Late last month, a huge Distributed Denial of Service (DDoS) attack disrupted US internet traffic and shut down many popular websites including Twitter, Spotify and Vox Media. This was of course a concern to me because I could no longer read tweets from Taylor Swift and Justin Bieber. I could also no longer stream my favourite Lady Gaga song from Spotify.
With all the free time now on my hands, I noticed a significant portion of the attack came from infected Internet-of-Things (IoT) devices such as home routers, IP video cameras, and TVs. AT&T reported that although 20 car makers had cars with wireless services running through their network, they were all protected by their VPN.
Apparently, as cars become more connected and part of the IoT, the possibility that your car can be hacked will increase. At the same time, autonomous technology is also being added to cars at a rapid pace meaning that a hacker could potentially remotely control many of your cars critical functions and/or steal your car.
When I think about a “connected car”, I visualize a car phone, an attractive option on luxury cars from the 80’s when cellular phones were the size of suitcases.
Obviously this is no longer the case. Almost every single manufacturer offers some sort of connectivity even for their most entry level model. For example, every Fiat-Chrysler Automotive (FCA) product has an UConnect system that allows wireless connection through both Bluetooth and cellular pairings.
Tesla has taken this to the next level with Over The Air (OTA) software updates for their cars. Instead of having to bring, for example, a Tesla Model X into the dealership to resolve opening door issues, Tesla uses cellular radio to upload software updates directly to vehicles. From a security standpoint, this is a big potential risk as this also means that there is a potential risk to upload malicious software to the vehicle’s software system.
Theoretically, it would be possible to use a cellular device to unlock and start the car, disable the tracking GPS and steal the car. As more and more cars adopt cellular radios for updates, there will be a larger number of cars that can be stolen remotely.
Another related risk is that many cars today are sold with autonomous technology. Many people only remember news stories about autonomous cars crashing, such as the Tesla Model S fatality, or the Google Lexus crashing into a bus. However, the reality is that even entry-level cars have autonomous technology. For example, the Ford Focus has an option of a pre-brake system that can perform emergency braking when the car is on a collision course with an object. Luxury sedans, of course, have far more sophisticated systems including radar guided cruise control that can control throttle, braking, and steering functions.

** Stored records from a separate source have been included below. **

Lemma tv_ok_applyT v op : tv_ok v -> tv_ok (applyT v op).
Proof.
  intros (H0 & H1 & H2 & H3 & H4 & H5 & H6). destruct op; unfold tv_ok; simpl.
  - (* ShowError *)
    repeat apply conj.
    + lia.
    + intros t [Ht|Ht]%elem_of_app.
      * apply cancel_elem in Ht as [Ht _]. apply H1 in Ht. lia.
      * apply list_elem_of_singleton in Ht as ->. simpl. lia.
    + apply (NoDup_snoc_fresh _ (mkTimer 0 0 ClearErrorMessage)).
      * eapply sublist_NoDup; [exact H2|]. apply fmap_sublist, cancel_sublist.
      * intros t Ht. apply cancel_elem in Ht as [Ht _]. apply H1 in Ht. lia.
    + intros i Hi. apply H3 in Hi. lia.
    + intros i [= <-]. lia.
    + intros i Hi [= Ei]. apply H3 in Hi. lia.
    + intros t [Ht|Ht]%elem_of_app.
      * apply cancel_elem in Ht as [Ht Hc]. pose proof (H6 t Ht) as Hk.
        destruct (timer_action t); [|done]. exfalso. apply Hc; [|done].
        rewrite Hk. apply truthy_positive. apply H1 in Ht. lia.
      * by apply list_elem_of_singleton in Ht as ->.
  - (* AutoReconnect *)
    destruct (cl_hasInteracted cl && negb (cl_needsApiKey cl)); simpl.
    + repeat apply conj.
      * lia.
      * intros t [Ht|Ht]%elem_of_app.
        -- apply cancel_elem in Ht as [Ht _]. apply H1 in Ht. lia.
        -- apply list_elem_of_singleton in Ht as ->. simpl. lia.
      * apply (NoDup_snoc_fresh _ (mkTimer 0 0 ClearErrorMessage)).
        -- eapply sublist_NoDup; [exact H2|]. apply fmap_sublist, cancel_sublist.
        -- intros t Ht. apply cancel_elem in Ht as [Ht _]. apply H1 in Ht. lia.
      * intros i [= <-]. lia.
      * intros i Hi. apply H4 in Hi. lia.
      * intros i [= <-] Hi. apply H4 in Hi. lia.
      * intros t [Ht|Ht]%elem_of_app.
        -- apply cancel_elem in Ht as [Ht Hc]. pose proof (H6 t Ht) as Hk.
           destruct (timer_action t); [done|]. exfalso. apply Hc; [|done].
           rewrite Hk. apply truthy_positive. apply H1 in Ht. lia.
        -- by apply list_elem_of_singleton in Ht as ->.
    + repeat apply conj; try done.
      * intros t Ht. apply cancel_elem in Ht as [Ht _]. by apply H1.
      * eapply sublist_NoDup; [exact H2|]. apply fmap_sublist, cancel_sublist.
      * intros t Ht. apply cancel_elem in Ht as [Ht _]. by apply H6.
  - (* ClearMessage *) done.
  - (* Fire *)
    destruct (dueTimer id (tv_timers v) (tv_now v)); [|done]. simpl.
    repeat apply conj; try done.
    + intros t' Ht. apply list_elem_of_filter in Ht as [_ Ht]. by apply H1.
    + eapply sublist_NoDup; [exact H2|]. apply fmap_sublist, sublist_filter.
    + intros t' Ht. apply list_elem_of_filter in Ht as [_ Ht]. by apply H6.
  - (* Advance *) done.
  - (* CancelBoth *)
    repeat apply conj; try done.
    + intros t Ht. apply cancel_elem in Ht as [Ht _]. apply cancel_elem in Ht as [Ht _].
      by apply H1.
    + eapply sublist_NoDup; [exact H2|]. apply fmap_sublist.
      etransitivity; apply cancel_sublist.
    + intros t Ht. apply cancel_elem in Ht as [Ht _]. apply cancel_elem in Ht as [Ht _].
      by apply H6.
Qed.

When both autonomous and wireless technology are combined, it is possible that hackers in the future would be able to both break into, start, and drive away a vehicle remotely from the comfort of their homes. The Wall Street Journal recently reported the case of several Jeep car thefts where the perpetrators used a laptop to start the vehicles and steal them. Wired magazine also recently had an article where two security researchers, Charlie Miller and Chris Valasek were able to hack into a 2014 Jeep Cherokee and take control of the steering and throttle inputs.
WHAT CAN YOU DO ABOUT IT?
Clearly, it is only a matter of time before hackers are able to combine wireless technology to take advantage of autonomous car technologies. Fortunately, for the time being, only a limited number of cars are exposed to these vulnerabilities. Norton recommends the following security measures to prevent high-tech theft:
- Wireless systems. Make sure you are aware of wireless systems, such as cellular radio, or Bluetooth, installed on your car. Find out if the systems can be operated remotely. For example, sellers and security companies install engine shut-off devices.
- Car Computers. Make sure you are taking your vehicle to reputable dealers or garages, or are doing the work yourself.
- Passwords. Make sure the car computer password is changed from the default factory setting and that it is not stored in your car.
Cars are no longer the closed system that they once were in the pre-digital age. Instead, vehicles are now open systems like the internet, and also bring with it all the associated vulnerabilities and threats.